• How to complete this task
Look through the data below for the string "JObj", and copy every line where it turns up.

------------

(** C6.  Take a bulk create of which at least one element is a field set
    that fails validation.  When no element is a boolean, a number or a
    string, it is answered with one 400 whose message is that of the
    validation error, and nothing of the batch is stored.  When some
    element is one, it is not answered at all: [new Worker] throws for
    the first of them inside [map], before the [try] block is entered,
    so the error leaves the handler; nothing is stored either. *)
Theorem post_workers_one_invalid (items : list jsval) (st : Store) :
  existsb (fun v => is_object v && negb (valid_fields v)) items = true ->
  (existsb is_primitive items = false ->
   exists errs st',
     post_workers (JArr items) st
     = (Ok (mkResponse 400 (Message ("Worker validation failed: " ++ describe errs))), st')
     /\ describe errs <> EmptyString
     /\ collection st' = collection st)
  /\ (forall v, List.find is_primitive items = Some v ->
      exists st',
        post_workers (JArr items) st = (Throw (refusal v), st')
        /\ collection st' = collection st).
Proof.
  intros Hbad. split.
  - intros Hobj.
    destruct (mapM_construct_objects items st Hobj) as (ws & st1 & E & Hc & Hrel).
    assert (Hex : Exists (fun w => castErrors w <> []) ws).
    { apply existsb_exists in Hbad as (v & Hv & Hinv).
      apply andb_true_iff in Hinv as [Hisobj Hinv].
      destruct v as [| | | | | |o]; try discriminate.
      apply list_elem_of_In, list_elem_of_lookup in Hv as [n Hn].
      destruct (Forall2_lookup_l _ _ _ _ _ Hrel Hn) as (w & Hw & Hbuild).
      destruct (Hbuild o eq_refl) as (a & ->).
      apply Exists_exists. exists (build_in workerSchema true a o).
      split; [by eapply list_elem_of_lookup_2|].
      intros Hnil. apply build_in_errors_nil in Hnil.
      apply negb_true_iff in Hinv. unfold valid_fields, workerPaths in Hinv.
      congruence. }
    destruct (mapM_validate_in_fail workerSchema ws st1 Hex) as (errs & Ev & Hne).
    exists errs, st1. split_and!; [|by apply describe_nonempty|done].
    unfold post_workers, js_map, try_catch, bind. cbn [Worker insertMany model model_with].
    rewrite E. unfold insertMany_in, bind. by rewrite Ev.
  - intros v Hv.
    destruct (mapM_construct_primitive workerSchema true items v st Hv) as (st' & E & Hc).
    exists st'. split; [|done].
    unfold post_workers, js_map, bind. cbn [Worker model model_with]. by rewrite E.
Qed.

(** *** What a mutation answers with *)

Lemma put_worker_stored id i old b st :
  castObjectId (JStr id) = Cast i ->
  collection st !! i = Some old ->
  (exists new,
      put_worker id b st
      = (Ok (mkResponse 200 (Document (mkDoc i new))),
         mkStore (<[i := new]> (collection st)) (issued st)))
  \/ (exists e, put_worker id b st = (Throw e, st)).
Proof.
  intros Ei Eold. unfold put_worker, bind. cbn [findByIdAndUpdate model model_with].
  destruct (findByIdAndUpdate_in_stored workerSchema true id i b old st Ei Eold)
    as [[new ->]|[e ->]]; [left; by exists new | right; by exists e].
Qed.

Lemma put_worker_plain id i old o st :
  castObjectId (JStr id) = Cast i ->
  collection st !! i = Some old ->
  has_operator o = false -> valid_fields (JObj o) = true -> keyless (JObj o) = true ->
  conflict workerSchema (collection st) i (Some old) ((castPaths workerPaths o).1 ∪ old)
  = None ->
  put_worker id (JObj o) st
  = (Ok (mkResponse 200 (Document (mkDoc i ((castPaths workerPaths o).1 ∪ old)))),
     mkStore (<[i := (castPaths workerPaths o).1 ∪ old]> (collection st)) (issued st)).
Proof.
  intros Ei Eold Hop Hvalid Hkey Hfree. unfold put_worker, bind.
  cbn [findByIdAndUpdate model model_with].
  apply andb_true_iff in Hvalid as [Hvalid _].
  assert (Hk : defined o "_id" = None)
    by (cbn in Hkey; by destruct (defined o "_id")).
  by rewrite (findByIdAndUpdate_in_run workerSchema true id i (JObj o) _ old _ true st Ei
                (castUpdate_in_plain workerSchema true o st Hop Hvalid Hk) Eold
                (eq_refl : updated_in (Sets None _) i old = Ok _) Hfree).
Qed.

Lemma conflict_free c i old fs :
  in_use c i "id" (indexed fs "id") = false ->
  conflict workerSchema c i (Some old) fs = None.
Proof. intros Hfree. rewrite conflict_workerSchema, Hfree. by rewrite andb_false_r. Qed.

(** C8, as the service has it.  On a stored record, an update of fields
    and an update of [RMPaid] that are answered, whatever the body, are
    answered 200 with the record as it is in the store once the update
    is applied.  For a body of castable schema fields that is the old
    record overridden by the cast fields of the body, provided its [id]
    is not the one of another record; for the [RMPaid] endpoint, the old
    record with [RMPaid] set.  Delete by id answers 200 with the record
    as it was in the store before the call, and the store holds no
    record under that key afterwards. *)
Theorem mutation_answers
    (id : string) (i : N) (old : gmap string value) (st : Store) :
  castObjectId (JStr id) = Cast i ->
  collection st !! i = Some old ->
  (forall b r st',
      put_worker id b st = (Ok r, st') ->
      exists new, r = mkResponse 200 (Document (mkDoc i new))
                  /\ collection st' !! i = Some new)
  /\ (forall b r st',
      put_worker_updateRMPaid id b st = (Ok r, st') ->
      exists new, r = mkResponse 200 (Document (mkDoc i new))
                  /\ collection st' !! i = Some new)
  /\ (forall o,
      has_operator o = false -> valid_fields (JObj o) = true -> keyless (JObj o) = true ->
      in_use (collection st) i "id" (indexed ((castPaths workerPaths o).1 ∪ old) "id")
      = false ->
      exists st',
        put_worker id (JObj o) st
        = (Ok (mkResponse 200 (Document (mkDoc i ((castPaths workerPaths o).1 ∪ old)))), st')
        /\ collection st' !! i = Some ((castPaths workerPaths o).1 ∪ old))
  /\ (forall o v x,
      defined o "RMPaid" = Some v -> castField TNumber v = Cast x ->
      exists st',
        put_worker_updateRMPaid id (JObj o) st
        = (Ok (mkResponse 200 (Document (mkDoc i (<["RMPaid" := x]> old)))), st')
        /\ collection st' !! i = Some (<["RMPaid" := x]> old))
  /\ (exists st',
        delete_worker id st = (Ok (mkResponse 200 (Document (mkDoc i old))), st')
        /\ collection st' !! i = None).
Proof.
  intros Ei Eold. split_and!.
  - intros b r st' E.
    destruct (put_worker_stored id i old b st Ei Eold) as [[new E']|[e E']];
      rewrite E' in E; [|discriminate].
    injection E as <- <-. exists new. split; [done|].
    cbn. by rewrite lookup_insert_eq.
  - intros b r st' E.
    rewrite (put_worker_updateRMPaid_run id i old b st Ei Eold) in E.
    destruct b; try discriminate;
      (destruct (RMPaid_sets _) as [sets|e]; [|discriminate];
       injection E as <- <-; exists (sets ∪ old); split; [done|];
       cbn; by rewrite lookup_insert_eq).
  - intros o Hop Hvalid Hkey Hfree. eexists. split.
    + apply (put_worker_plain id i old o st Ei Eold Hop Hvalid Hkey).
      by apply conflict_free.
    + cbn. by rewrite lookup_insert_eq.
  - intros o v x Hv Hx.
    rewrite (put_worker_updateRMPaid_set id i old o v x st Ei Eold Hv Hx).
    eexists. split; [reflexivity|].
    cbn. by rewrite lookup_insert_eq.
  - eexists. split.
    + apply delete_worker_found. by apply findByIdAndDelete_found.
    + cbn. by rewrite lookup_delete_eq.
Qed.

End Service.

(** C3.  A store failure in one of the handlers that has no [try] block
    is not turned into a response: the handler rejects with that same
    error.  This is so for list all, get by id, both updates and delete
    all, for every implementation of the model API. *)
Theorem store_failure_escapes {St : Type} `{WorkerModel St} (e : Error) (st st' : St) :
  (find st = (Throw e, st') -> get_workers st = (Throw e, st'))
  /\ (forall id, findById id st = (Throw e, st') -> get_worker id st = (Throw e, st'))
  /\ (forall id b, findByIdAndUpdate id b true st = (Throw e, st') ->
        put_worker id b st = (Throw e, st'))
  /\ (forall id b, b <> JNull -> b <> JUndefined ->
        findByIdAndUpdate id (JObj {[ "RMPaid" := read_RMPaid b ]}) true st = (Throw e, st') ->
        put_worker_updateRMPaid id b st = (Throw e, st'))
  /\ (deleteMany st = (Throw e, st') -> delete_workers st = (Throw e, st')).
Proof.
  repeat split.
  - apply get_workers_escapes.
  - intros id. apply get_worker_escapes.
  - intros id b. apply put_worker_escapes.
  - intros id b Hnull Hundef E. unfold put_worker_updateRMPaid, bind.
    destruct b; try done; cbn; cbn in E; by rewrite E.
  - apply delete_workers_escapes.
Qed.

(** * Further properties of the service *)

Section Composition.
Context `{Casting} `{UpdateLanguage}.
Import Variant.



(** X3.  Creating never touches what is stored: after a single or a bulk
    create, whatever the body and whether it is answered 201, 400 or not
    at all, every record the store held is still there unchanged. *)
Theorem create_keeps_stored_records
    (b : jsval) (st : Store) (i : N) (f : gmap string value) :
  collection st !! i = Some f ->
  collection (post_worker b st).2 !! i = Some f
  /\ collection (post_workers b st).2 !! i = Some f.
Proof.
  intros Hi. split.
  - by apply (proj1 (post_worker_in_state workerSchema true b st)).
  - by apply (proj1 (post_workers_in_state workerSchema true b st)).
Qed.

------------

• Written response
  has_operator o = false -> valid_fields (JObj o) = true -> keyless (JObj o) = true ->
  put_worker id (JObj o) st
  by rewrite (findByIdAndUpdate_in_run workerSchema true id i (JObj o) _ old _ true st Ei
      has_operator o = false -> valid_fields (JObj o) = true -> keyless (JObj o) = true ->
        put_worker id (JObj o) st
        put_worker_updateRMPaid id (JObj o) st
        findByIdAndUpdate id (JObj {[ "RMPaid" := read_RMPaid b ]}) true st = (Throw e, st') ->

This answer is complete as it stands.